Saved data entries
↓↓↓
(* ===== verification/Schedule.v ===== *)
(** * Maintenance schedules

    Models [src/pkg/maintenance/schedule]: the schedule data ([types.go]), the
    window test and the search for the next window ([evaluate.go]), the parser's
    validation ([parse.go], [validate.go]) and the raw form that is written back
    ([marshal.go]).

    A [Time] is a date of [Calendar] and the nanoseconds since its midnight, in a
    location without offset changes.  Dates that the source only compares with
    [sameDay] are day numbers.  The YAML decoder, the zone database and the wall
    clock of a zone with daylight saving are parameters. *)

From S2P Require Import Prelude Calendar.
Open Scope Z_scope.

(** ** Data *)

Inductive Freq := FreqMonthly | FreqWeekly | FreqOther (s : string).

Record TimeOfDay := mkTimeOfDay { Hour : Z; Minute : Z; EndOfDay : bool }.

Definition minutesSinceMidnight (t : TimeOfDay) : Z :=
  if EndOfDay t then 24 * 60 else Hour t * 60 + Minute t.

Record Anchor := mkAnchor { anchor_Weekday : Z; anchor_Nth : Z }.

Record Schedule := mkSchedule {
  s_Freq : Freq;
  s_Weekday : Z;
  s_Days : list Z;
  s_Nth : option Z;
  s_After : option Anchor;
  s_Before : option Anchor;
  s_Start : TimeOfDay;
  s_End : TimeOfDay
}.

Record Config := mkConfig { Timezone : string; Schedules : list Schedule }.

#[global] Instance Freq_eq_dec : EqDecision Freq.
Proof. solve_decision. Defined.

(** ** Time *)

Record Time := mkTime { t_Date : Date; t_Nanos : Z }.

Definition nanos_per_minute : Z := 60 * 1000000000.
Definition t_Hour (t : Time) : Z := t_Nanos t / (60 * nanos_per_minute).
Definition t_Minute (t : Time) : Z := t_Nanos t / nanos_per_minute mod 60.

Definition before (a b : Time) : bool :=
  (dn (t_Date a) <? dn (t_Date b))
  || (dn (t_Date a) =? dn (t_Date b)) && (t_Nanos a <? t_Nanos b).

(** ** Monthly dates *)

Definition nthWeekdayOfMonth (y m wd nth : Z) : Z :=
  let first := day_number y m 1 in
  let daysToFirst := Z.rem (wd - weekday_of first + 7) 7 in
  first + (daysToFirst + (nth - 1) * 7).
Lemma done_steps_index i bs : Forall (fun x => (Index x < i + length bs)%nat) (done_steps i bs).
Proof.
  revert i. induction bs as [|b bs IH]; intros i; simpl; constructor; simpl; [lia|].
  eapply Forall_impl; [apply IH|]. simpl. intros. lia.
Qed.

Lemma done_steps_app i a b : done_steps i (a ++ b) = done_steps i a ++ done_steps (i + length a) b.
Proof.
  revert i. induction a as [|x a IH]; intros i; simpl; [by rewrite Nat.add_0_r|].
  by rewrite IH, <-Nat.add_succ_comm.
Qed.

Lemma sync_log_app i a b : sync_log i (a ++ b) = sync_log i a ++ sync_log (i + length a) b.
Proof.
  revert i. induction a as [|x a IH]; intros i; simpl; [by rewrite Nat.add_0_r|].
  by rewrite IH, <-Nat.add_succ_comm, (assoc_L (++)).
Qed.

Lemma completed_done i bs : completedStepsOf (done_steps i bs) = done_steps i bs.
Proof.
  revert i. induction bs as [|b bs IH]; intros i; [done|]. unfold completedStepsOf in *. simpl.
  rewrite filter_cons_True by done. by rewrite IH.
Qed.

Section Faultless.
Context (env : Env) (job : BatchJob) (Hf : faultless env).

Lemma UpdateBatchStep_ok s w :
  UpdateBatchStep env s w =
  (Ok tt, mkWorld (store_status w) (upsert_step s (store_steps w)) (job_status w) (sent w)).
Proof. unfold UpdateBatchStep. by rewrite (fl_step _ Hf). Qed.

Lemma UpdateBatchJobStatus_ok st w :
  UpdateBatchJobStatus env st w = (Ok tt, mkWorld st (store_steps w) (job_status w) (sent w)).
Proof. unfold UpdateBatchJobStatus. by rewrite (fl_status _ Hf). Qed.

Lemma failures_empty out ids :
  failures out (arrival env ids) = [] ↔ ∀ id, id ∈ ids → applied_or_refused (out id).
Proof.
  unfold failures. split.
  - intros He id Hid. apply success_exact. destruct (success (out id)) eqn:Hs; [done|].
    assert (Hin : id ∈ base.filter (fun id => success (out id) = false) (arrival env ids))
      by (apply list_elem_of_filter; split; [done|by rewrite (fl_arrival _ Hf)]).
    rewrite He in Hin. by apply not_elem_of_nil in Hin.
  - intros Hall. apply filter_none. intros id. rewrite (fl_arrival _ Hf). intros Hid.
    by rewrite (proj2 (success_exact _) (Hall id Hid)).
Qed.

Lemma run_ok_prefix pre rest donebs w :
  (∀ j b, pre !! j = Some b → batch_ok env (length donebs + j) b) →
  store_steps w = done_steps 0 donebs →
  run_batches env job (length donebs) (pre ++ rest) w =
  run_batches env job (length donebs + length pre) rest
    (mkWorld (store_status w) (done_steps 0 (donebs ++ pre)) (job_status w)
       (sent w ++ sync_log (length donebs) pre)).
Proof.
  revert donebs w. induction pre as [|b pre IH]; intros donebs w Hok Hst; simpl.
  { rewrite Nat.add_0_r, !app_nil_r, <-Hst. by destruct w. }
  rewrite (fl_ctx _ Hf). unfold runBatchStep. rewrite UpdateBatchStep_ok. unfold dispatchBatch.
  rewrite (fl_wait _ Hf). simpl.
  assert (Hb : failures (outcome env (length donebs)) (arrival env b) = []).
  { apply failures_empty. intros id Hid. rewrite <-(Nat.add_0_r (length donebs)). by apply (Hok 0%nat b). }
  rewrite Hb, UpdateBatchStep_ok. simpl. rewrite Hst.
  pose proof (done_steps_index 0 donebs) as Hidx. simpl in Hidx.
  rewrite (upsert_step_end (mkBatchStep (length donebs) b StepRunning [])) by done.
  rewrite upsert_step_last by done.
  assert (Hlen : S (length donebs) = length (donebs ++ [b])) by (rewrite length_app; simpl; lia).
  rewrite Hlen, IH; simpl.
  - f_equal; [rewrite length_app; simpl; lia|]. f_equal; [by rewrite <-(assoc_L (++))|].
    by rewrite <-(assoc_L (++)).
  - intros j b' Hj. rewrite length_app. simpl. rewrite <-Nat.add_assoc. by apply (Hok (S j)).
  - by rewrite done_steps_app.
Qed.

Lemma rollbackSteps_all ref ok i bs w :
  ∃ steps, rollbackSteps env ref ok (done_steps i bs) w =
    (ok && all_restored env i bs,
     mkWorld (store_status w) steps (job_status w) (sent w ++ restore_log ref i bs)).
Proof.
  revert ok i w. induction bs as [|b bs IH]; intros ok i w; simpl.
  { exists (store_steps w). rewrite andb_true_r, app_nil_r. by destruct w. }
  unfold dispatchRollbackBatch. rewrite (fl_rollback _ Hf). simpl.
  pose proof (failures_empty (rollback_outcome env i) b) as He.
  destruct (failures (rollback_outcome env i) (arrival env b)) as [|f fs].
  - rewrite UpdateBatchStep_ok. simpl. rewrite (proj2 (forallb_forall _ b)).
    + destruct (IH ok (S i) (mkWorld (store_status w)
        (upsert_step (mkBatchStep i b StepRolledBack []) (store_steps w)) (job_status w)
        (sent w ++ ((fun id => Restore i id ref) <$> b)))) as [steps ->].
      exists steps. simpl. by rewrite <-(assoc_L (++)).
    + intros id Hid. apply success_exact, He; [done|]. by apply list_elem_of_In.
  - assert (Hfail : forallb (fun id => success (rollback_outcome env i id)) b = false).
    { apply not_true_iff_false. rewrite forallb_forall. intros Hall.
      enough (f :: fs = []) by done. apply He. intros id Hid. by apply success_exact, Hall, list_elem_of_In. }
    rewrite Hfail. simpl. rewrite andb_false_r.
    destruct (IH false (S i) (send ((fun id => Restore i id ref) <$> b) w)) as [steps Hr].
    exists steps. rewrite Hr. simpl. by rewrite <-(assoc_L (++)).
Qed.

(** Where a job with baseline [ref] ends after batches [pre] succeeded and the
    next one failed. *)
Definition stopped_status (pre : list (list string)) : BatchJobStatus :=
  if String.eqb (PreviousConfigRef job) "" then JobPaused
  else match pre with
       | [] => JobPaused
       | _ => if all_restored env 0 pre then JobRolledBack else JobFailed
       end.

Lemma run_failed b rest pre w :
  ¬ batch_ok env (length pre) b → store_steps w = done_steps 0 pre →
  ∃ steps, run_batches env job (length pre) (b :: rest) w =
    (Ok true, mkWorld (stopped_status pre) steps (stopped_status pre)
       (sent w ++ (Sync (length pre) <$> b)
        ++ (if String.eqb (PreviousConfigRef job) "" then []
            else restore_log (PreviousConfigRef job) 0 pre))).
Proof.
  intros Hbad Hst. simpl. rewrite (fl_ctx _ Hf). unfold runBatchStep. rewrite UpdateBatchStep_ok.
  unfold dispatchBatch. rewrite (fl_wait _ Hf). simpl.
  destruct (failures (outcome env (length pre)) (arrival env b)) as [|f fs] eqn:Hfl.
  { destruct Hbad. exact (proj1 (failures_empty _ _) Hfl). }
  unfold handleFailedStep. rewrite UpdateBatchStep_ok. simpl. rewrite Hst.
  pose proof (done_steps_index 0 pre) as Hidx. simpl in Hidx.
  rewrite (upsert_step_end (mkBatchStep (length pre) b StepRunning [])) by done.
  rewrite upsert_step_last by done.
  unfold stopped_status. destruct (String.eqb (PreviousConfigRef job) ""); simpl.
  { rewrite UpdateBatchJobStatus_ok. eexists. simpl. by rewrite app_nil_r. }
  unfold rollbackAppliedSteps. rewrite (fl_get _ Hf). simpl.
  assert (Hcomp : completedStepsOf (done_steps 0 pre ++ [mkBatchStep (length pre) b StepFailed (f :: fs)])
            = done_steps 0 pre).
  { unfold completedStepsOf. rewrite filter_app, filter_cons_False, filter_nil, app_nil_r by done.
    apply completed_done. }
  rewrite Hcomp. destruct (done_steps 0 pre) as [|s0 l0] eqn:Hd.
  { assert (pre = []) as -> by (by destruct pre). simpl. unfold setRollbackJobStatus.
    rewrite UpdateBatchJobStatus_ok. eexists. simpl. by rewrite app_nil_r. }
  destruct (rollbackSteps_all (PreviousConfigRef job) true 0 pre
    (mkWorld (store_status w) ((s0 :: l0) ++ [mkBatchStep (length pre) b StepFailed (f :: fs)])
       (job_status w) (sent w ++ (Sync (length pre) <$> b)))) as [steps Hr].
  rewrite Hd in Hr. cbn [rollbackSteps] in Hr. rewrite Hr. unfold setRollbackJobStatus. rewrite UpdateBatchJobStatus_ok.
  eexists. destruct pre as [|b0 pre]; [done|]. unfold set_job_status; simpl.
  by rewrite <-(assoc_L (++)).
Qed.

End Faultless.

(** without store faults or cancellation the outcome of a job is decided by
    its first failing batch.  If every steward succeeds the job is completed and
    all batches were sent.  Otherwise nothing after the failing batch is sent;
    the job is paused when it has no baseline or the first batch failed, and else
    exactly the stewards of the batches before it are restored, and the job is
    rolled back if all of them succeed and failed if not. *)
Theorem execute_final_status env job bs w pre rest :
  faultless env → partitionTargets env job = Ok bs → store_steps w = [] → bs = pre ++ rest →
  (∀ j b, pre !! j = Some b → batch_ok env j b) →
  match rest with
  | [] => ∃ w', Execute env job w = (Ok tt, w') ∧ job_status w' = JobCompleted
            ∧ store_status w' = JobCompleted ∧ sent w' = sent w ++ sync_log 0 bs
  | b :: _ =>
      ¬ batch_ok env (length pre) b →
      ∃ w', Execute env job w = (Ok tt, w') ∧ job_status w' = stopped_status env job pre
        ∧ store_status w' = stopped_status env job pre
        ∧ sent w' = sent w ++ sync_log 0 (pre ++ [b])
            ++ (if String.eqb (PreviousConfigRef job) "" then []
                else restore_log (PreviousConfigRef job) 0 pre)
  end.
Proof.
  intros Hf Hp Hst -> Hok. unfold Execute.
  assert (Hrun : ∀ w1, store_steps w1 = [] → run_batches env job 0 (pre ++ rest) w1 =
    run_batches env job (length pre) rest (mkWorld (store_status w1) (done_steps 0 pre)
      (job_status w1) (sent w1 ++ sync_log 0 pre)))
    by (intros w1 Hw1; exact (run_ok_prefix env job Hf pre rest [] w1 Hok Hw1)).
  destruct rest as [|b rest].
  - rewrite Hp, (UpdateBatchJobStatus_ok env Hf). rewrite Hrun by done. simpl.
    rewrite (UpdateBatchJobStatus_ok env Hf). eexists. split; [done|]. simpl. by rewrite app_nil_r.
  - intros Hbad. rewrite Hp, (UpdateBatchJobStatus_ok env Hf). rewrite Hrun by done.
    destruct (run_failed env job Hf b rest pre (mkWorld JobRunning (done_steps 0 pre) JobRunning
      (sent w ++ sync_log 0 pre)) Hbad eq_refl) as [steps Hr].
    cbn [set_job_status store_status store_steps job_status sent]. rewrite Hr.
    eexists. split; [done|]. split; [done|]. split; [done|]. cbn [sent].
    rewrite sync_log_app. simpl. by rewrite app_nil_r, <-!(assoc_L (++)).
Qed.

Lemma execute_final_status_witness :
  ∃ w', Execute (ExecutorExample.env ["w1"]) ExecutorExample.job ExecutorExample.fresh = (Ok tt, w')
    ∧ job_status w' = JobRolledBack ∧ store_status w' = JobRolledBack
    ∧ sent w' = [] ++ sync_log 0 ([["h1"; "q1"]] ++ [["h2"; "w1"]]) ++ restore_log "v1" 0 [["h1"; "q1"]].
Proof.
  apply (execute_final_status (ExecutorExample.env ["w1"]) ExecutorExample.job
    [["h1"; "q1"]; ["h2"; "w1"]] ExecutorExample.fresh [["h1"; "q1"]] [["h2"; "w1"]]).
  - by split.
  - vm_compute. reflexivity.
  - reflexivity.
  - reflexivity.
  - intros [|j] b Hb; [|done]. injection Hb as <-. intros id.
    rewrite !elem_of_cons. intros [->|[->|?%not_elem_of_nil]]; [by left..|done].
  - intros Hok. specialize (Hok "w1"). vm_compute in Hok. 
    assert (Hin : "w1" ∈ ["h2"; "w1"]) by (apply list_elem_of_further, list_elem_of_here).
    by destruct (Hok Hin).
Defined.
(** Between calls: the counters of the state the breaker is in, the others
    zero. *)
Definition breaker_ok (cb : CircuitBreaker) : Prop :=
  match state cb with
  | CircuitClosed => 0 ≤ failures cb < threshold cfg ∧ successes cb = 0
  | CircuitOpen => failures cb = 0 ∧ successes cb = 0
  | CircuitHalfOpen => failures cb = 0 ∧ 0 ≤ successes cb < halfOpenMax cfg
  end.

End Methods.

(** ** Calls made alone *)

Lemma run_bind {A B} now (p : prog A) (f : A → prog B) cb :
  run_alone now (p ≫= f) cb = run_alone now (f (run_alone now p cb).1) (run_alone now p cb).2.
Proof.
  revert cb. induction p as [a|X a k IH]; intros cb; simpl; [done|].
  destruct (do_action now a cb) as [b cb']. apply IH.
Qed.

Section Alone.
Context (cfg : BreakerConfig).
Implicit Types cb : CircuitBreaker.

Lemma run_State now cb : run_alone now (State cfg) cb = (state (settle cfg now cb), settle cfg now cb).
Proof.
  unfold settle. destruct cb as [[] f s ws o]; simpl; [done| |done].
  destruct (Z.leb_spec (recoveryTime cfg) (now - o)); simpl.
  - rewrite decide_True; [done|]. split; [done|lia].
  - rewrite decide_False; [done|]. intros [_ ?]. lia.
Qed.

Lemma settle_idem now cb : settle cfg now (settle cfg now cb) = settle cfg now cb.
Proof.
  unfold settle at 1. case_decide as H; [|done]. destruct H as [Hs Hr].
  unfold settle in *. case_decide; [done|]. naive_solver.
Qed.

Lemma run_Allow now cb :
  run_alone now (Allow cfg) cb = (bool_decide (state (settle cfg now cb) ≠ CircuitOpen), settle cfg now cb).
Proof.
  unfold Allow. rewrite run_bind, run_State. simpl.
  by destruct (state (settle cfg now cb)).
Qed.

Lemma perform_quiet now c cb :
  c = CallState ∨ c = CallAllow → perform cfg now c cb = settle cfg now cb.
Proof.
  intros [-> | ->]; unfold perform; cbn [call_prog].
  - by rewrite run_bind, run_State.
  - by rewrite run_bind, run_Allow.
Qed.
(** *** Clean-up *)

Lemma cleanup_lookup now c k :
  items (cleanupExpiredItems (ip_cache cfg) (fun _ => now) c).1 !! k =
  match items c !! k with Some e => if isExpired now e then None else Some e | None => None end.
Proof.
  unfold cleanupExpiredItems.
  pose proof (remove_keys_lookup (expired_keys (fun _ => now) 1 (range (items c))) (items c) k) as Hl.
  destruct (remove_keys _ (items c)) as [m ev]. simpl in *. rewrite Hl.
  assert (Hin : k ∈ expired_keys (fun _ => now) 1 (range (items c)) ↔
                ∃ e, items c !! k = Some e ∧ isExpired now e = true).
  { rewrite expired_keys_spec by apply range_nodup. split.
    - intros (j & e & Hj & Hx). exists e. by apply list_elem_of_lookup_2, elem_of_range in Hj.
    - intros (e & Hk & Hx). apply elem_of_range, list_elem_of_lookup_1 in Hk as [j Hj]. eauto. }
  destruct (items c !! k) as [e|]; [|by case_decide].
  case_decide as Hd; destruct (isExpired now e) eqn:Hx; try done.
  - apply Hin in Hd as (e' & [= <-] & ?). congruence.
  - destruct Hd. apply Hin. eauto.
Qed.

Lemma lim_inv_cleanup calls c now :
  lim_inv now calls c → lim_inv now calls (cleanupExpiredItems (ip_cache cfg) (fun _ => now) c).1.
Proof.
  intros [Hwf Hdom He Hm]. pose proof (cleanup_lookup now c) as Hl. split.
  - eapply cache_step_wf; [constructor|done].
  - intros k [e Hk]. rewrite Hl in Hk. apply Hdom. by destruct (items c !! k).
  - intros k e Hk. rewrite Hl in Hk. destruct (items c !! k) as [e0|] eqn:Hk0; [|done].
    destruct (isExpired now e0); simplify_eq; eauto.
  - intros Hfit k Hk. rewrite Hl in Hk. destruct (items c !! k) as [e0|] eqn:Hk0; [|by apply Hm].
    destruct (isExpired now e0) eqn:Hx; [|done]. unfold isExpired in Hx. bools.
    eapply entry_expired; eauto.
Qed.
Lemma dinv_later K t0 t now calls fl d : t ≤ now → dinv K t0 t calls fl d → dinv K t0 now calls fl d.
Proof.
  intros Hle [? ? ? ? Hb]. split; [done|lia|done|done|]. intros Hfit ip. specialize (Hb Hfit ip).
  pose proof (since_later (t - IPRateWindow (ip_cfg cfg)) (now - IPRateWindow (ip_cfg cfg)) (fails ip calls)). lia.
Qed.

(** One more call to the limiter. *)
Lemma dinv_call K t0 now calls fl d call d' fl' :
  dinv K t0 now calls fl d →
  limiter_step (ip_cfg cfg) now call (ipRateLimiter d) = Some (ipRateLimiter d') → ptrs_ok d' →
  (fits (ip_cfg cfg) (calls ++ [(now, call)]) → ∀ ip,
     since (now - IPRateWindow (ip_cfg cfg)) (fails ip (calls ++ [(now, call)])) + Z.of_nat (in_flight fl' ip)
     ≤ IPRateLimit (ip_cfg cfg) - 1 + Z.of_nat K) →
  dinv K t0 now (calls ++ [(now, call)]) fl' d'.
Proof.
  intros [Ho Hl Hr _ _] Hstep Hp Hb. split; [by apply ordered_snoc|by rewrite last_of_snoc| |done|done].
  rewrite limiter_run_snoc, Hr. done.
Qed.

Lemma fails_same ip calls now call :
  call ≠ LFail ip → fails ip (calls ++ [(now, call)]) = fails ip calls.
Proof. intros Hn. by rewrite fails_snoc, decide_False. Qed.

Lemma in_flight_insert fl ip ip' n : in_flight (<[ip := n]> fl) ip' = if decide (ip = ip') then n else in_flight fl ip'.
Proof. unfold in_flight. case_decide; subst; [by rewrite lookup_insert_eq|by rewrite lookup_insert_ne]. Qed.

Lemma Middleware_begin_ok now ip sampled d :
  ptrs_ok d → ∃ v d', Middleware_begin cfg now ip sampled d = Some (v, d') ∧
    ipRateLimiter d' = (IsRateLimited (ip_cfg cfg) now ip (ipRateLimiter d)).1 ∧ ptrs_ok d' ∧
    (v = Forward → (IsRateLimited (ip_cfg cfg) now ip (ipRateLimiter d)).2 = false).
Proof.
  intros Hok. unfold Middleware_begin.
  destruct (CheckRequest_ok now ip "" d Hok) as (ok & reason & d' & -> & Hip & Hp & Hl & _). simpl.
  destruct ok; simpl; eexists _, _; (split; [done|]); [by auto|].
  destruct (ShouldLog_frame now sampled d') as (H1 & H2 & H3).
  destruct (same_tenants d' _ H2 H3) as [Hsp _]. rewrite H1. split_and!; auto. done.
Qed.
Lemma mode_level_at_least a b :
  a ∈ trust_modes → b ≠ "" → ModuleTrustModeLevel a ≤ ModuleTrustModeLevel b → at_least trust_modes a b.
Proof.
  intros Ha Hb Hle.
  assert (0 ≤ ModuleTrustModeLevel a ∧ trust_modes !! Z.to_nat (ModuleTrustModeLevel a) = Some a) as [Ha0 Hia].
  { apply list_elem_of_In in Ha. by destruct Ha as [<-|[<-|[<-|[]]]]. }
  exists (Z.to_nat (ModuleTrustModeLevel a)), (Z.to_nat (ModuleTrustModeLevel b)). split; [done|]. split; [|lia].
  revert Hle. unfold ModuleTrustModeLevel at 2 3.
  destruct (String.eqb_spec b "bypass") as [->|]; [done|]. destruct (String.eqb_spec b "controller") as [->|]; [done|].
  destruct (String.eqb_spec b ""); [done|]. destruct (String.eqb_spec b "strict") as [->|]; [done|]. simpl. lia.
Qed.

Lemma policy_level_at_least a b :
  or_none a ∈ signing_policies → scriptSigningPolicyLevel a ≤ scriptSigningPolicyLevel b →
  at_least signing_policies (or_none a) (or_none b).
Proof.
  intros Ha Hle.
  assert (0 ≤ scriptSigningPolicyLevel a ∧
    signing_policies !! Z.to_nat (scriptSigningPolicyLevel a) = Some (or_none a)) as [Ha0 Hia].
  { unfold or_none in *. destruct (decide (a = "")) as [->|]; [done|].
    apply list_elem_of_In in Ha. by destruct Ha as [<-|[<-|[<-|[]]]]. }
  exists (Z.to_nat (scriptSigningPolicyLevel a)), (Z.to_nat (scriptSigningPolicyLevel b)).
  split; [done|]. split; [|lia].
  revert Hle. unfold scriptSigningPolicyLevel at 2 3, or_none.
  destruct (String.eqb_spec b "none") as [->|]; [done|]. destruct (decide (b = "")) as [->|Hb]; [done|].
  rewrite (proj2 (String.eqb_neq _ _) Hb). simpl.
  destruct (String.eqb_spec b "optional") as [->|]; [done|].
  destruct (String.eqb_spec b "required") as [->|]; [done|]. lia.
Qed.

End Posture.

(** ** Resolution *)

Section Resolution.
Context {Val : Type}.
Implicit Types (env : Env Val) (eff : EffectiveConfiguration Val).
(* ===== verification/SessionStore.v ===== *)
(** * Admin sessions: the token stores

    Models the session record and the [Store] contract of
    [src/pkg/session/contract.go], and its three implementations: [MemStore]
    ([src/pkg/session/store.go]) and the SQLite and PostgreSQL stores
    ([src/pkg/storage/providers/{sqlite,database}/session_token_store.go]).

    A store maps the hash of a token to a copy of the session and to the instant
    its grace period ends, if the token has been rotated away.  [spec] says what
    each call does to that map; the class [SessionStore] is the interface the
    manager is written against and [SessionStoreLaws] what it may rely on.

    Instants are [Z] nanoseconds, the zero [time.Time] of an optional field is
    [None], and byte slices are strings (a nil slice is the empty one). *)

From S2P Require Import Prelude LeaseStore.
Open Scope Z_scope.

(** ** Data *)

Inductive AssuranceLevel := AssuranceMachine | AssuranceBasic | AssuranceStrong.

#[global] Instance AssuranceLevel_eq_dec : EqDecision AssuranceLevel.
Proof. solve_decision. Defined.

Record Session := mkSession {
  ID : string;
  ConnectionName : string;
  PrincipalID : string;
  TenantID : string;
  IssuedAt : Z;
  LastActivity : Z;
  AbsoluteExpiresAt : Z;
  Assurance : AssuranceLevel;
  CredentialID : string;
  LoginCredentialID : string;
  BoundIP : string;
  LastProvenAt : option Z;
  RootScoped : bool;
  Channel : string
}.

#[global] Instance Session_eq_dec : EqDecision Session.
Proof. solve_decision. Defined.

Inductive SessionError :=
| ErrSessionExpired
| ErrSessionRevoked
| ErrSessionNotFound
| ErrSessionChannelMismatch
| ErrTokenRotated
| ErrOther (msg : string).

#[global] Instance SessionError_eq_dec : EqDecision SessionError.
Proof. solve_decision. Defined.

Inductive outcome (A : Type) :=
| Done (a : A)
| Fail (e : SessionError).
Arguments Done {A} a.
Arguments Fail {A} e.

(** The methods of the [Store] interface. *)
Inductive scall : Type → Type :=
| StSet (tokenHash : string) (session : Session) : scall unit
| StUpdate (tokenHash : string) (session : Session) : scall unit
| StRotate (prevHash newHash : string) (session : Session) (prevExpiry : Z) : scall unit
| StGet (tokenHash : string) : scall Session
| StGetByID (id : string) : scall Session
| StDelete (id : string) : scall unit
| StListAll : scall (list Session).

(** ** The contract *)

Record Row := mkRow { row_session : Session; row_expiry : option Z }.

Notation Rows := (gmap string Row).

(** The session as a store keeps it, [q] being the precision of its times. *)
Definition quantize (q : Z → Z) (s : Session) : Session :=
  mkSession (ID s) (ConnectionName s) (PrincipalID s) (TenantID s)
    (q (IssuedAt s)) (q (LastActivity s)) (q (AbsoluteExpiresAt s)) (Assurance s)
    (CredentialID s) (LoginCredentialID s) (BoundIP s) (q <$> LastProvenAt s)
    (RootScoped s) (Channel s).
↑↑↑
Among the lines of the records, copy out each one that contains the word "contract".

    Models the session record and the [Store] contract of
    [src/pkg/session/contract.go], and its three implementations: [MemStore]
(** ** The contract *)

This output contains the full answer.